The task:
Give back exactly the lines of the entries below from the line with "Theorem backend_choice connect" to the line with "create_backend, select_backend_mode, backend_development_mode.", inclusive, and only those.

*** Opening Source data ***

(** A challenge replaced while a round is under way gets the verdict on the
    container it replaced: when the old endpoint no longer answers, the new
    instance is marked unhealthy without having been asked. *)
Theorem stale_verdict http e old new (m : gmap ChallengeId ChallengeInstance) id :
  m !! id = Some old ->
  http (health_url old) = Err e ->
  let m' := health_round http (hm_iter m) (<[id := new]> m) in
  m' !! id = Some (with_status Unhealthy new).
Proof.
  intros Hold Herr m'. subst m'.
  rewrite health_round_lookup by (rewrite fst_hm_iter; apply hm_keys_NoDup).
  rewrite (elem_of_list_to_map_1 (hm_iter m) id old); [|rewrite fst_hm_iter; apply hm_keys_NoDup|by apply elem_of_hm_iter].
  rewrite lookup_insert_eq. cbn. unfold verdict, check_container_health. by rewrite Herr.
Qed.

Lemma count_statuses (l : list (ChallengeId * ChallengeInstance)) :
  let c st := length (filter (fun x => ci_status x.2 = st) l) in
  (c CsRunning + c Unhealthy + c Starting + c CsStopped = length l)%nat.
Proof.
  cbv zeta beta. induction l as [|[id i] l IH]; [done|]. rewrite !filter_cons. cbn [snd].
  destruct (ci_status i) eqn:Hs; repeat case_decide; try congruence; cbn; lia.
Qed.

(** The summary counts every challenge in one state: the four counts add up
    to the total, what is left for the stopped ones is their number, and all are
    healthy exactly when each is running or starting. *)
Theorem summary_partitions (m : gmap ChallengeId ChallengeInstance) :
  let s := summary m in
  (hs_running s + hs_unhealthy s + hs_starting s + hs_stopped s = hs_total s)%nat /\
  hs_stopped s = count_status CsStopped m /\
  (all_healthy s = true <-> map_Forall (fun _ i => ci_status i = CsRunning \/ ci_status i = Starting) m).
Proof.
  intros s. pose proof (count_statuses (hm_iter m)) as Hc. cbn in Hc. rewrite length_hm_iter in Hc.
  fold (count_status CsRunning m) (count_status Unhealthy m) (count_status Starting m) (count_status CsStopped m) in Hc.
  assert (Hst : hs_stopped s = count_status CsStopped m) by (subst s; cbn; lia).
  split; [subst s; cbn; lia|]. split; [done|].
  assert (Hzero : forall st, count_status st m = 0%nat <-> map_Forall (fun _ i => ci_status i <> st) m).
  { intros st. unfold count_status. split.
    - intros H0 k i Hi Heq. apply length_zero_iff_nil in H0.
      assert (Hin : (k, i) ∈ filter (fun x => ci_status x.2 = st) (hm_iter m))
        by (apply list_elem_of_filter; split; [done|by apply elem_of_hm_iter]).
      rewrite H0 in Hin. by apply not_elem_of_nil in Hin.
    - intros Hall. apply length_zero_iff_nil, elem_of_nil_inv. intros [k i] Hin.
      apply list_elem_of_filter in Hin as [Heq Hin]. apply elem_of_hm_iter in Hin. by apply (Hall k i). }
  unfold all_healthy. rewrite Hst, andb_true_iff, !Nat.eqb_eq. change (hs_unhealthy s) with (count_status Unhealthy m).
  rewrite !Hzero. split.
  - intros [Hu Hs'] k i Hi. specialize (Hu k i Hi). specialize (Hs' k i Hi). cbn in Hu, Hs'. destruct (ci_status i); auto; done.
  - intros Hall. split; intros k i Hi Heq; destruct (Hall k i Hi); congruence.
Qed.

(** ** Cleaning up with direct access to Docker *)

Lemma contains_all_chars p f s : contains p s = true -> all_chars f s = true -> all_chars f p = true.
Proof.
  assert (Hpre : forall p s, starts_with p s = true -> all_chars f s = true -> all_chars f p = true).
  { unfold starts_with, all_chars, chars. intros p'. induction p' as [|a p' IH]; intros [|b s'] Hs Hf; try done.
    cbn in Hs. destruct (Ascii.ascii_dec a b) as [->|]; [|done]. cbn in Hf |- *. apply andb_true_iff in Hf as [-> Hf].
    by apply (IH s'). }
  revert p. induction s as [|a s IH]; intros p Hc Hf; cbn in Hc.
  - rewrite orb_false_r in Hc. by apply (Hpre p EmptyString).
  - apply orb_true_iff in Hc as [Hc|Hc]; [by apply (Hpre p (String a s))|].
    apply IH; [done|]. unfold all_chars, chars in *. cbn in Hf. by apply andb_true_iff in Hf as [_ Hf].
Qed.

(** With direct access to Docker the containers of a challenge are looked up
    by the challenge's identifier in the container's: as Docker's identifiers are
    hexadecimal and the challenge's has dashes, none is ever stopped or removed,
    and the cleanup reports success. *)
Theorem direct_cleanup_removes_nothing challenge_id ids d d' :
  list_challenge_containers d = (Ok ids, d') ->
  Forall (fun c => all_chars is_ascii_hexdigit c = true) ids ->
  all_chars is_ascii_hexdigit challenge_id = false ->
  direct_cleanup_challenge challenge_id d = (Ok 0%nat, d').
Proof.
  intros Hl Hids Hid. unfold direct_cleanup_challenge, mbind, SE_bind. rewrite Hl.
  assert (H : forall n, direct_cleanup_loop challenge_id ids n d' = (Ok n, d')).
  { clear Hl. induction Hids as [|c ids Hc _ IH]; intros n; [done|]. cbn [direct_cleanup_loop].
    destruct (contains challenge_id c) eqn:Hcon; [|apply IH].
    apply (contains_all_chars _ is_ascii_hexdigit) in Hcon; congruence. }
  apply H.
Qed.

(** ** The images that run *)

(** What the orchestrator is asked to do. *)
Inductive orch_step : ChallengeOrchestrator (D := D) -> ChallengeOrchestrator (D := D) -> Prop :=
| step_add config o : orch_step o (add_challenge config o).2
| step_update config o : orch_step o (update_challenge config o).2
| step_refresh id o : orch_step o (refresh_challenge id o).2
| step_refresh_all o : orch_step o (refresh_all_challenges o).2
| step_remove id o : orch_step o (remove_challenge id o).2
| step_sync configs o : orch_step o (sync_challenges configs o).2
| step_health http o : orch_step o (on_challenges (health_tick http) o).

Section images.
Context (P : string -> Prop) `{Hstarts : !StartsOnly Docker P}.

Definition images_ok (o : ChallengeOrchestrator (D := D)) : Prop := map_Forall (fun _ i => P (ci_image i)) (o_challenges o).

#[local] Ltac solve_images := repeat case_match; simplify_eq/=; try done;
  first [by apply map_Forall_insert_2; [match goal with H : start_challenge _ _ = _ |- _ =>
           apply starts_only in H as [-> ?] end|] | by apply map_Forall_delete | done].

Lemma add_images config o : images_ok o -> images_ok (add_challenge config o).2.
Proof. intros Hok. unfold images_ok in *. unfold_ops. solve_images. Qed.
Lemma update_images config o : images_ok o -> images_ok (update_challenge config o).2.
Proof. intros Hok. unfold images_ok in *. unfold_ops. solve_images. Qed.
Lemma refresh_images id o : images_ok o -> images_ok (refresh_challenge id o).2.
Proof. intros Hok. unfold images_ok in *. unfold_ops. solve_images. Qed.
Lemma remove_images id o : images_ok o -> images_ok (remove_challenge id o).2.
Proof. intros Hok. unfold images_ok in *. unfold_ops. solve_images. Qed.

Lemma refresh_each_images ids o : images_ok o -> images_ok (refresh_each ids o).2.
Proof.
  revert o. induction ids as [|id ids IH]; intros o Hok; [done|]. cbn [refresh_each]. unfold mbind, SE_bind, attempt.
  pose proof (refresh_images id o Hok) as H1. destruct (refresh_challenge id o) as [r o1]. by apply IH.
Qed.
Lemma remove_each_images ids o : images_ok o -> images_ok (remove_each ids o).2.
Proof.
  revert o. induction ids as [|id ids IH]; intros o Hok; [done|]. cbn [remove_each]. unfold mbind, SE_bind.
  pose proof (remove_images id o Hok) as H1. destruct (remove_challenge id o) as [[?|?] o1]; [by apply IH|done].
Qed.
Lemma update_each_images configs o : images_ok o -> images_ok (update_each configs o).2.
Proof.
  revert o. induction configs as [|config configs IH]; intros o Hok; [done|].
  cbn [update_each]. unfold mbind, SE_bind, get_state.
  destruct (instance_outdated config o); [|by apply IH].
  pose proof (update_images config o Hok) as H1. destruct (update_challenge config o) as [[?|?] o1]; [by apply IH|done].
Qed.

Lemma orch_step_images o o' : orch_step o o' -> images_ok o -> images_ok o'.
Proof.
  destruct 1 as [? ?|? ?|? ?| |? ?|configs o|http o]; intros Hok.
  - by apply add_images.
  - by apply update_images.
  - by apply refresh_images.
  - by apply refresh_each_images.
  - by apply remove_images.
  - unfold sync_challenges, mbind, SE_bind, get_state.
    pose proof (remove_each_images (obsolete (dom (o_challenges o)) configs) o Hok) as H1.
    destruct (remove_each _ o) as [[?|?] o1]; [by apply update_each_images|done].
  - unfold images_ok in *. cbn. rewrite health_tick_spec. intros k i Hi. apply lookup_fmap_Some in Hi as (j & <- & Hj).
    by apply (Hok k j).
Qed.

Lemma reachable_images o o' : rtc orch_step o o' -> images_ok o -> images_ok o'.
Proof. induction 1; eauto using orch_step_images. Qed.
End images.
End orchestrator.

(** ** The choice of a backend *)

Lemma is_available_from_env e : is_available e = bool_decide (is_Some (from_env e)).
Proof.
  unfold is_available, from_env. destruct (pe_var e "CONTAINER_BROKER_SOCKET") as [s|].
  - destruct (pe_exists e s); [done|]. by destruct (pe_exists e (default_broker_socket_path e)).
  - by destruct (pe_exists e (default_broker_socket_path e)).
Qed.

(** The backend by the environment: direct Docker in development mode;
    otherwise the broker whenever one of its sockets exists; otherwise direct
    Docker again, and an error only when that cannot be reached either.  The
    fallback after a broker that was reported available is never taken. *)
Theorem backend_choice connect e :
  create_backend connect e =
    if is_development_mode (pe_var e "DEVELOPMENT_MODE") then (_ ← connect; Ok DirectDocker)
    else match from_env e with
         | Some (socket, validator_id) => Ok (SecureBroker socket validator_id)
         | None => match connect with
                   | Ok _ => Ok DirectDocker
                   | Err _ => create_docker_fallback_backend connect e
                   end
         end.
Proof.
  unfold create_backend, select_backend_mode, backend_development_mode.
  destruct (is_development_mode _); [done|]. rewrite is_available_from_env.
  destruct (from_env e) as [[socket v]|]; [done|]. rewrite bool_decide_false by (by intros [? ?]). by destruct connect.
Qed.

(** ** The Docker client *)

Section client.
Context {D : Type} `{Bridge : DockerBridge D} `{Txt : DockerText} `{Ids : IdSource} `{IdT : IdText} {HZ : HashOrder Z}.
Context (env : HostEnv).
Implicit Type c : DockerClient (D := D).

Lemma client_start_image now config c i c' :
  client_start_challenge env now config c = (Ok i, c') ->
  ci_image i = ccc_docker_image config /\ is_image_allowed env (ccc_docker_image config) = true.
Proof.
  intros Hrun.
  enough (Hwp : wp (client_start_challenge env now config)
    (fun r _ => forall i, r = Ok i -> ci_image i = ccc_docker_image config /\
       is_image_allowed env (ccc_docker_image config) = true) c)
    by (by eapply (wp_elim _ _ _ _ _ Hwp Hrun)).
  unfold client_start_challenge. wp_step. wp_step. wp_step. wp_step; [|done].
  repeat (apply wp_bind; unfold wp at 1; match goal with |- match ?x with _ => _ end => destruct x eqn:? end; [|done]).
  apply wp_ret. by intros ? [= <-].
Qed.

(** An image the client may run: any image in development mode, otherwise one
    of the platform's own registry, in any case. *)
Definition allowed_image (image : string) : Prop :=
  he_var env "DEVELOPMENT_MODE" = Some "true"%string \/ he_var env "DEVELOPMENT_MODE" = Some "1"%string \/
  exists rest, to_lowercase image = ("ghcr.io/platformnetwork/" +:+ rest)%string.

Lemma is_image_allowed_spec image : is_image_allowed env image = true <-> allowed_image image.
Proof.
  assert (Hdev : is_development_mode (he_var env "DEVELOPMENT_MODE") = true <->
    he_var env "DEVELOPMENT_MODE" = Some "true"%string \/ he_var env "DEVELOPMENT_MODE" = Some "1"%string).
  { unfold is_development_mode. destruct (he_var env "DEVELOPMENT_MODE") as [v|]; [|naive_solver].
    rewrite orb_true_iff, !bool_decide_eq_true. naive_solver. }
  unfold is_image_allowed, allowed_image. rewrite <- (starts_with_spec "ghcr.io/platformnetwork/").
  destruct (is_development_mode _) eqn:He; [split; [intros _; apply proj1 in Hdev; destruct (Hdev eq_refl); auto|done]|].
  change (existsb _ _) with
    (starts_with "ghcr.io/platformnetwork/" (to_lowercase image) ||
     (starts_with "ghcr.io/platformnetwork/" (to_lowercase image) || false)).
  rewrite orb_false_r, orb_diag. intuition congruence.
Qed.

#[local] Instance client_starts_only clock :
  StartsOnly (docker_client_runtime env clock) allowed_image.
Proof.
  split. intros config d i d' Hrun%client_start_image. by rewrite is_image_allowed_spec in Hrun.
Qed.

(** An image of another registry never reaches the daemon: pulling it or
    starting a challenge with it fails and leaves the daemon as it was. *)
Lemma rejected_image_untouched now config c :
  is_image_allowed env (ccc_docker_image config) = false ->
  (exists e, client_pull_image env (ccc_docker_image config) c = (Err e, c)) /\
  (exists e, client_start_challenge env now config c = (Err e, c)).
Proof.
  intros Hno. split; unfold client_pull_image, client_start_challenge, mbind, SE_bind, get_state, require;
    rewrite Hno; by eexists.
Qed.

*** Closing Source data ***

Solution to this task:
Theorem backend_choice connect e :
  create_backend connect e =
    if is_development_mode (pe_var e "DEVELOPMENT_MODE") then (_ ← connect; Ok DirectDocker)
    else match from_env e with
         | Some (socket, validator_id) => Ok (SecureBroker socket validator_id)
         | None => match connect with
                   | Ok _ => Ok DirectDocker
                   | Err _ => create_docker_fallback_backend connect e
                   end
         end.
Proof.
  unfold create_backend, select_backend_mode, backend_development_mode.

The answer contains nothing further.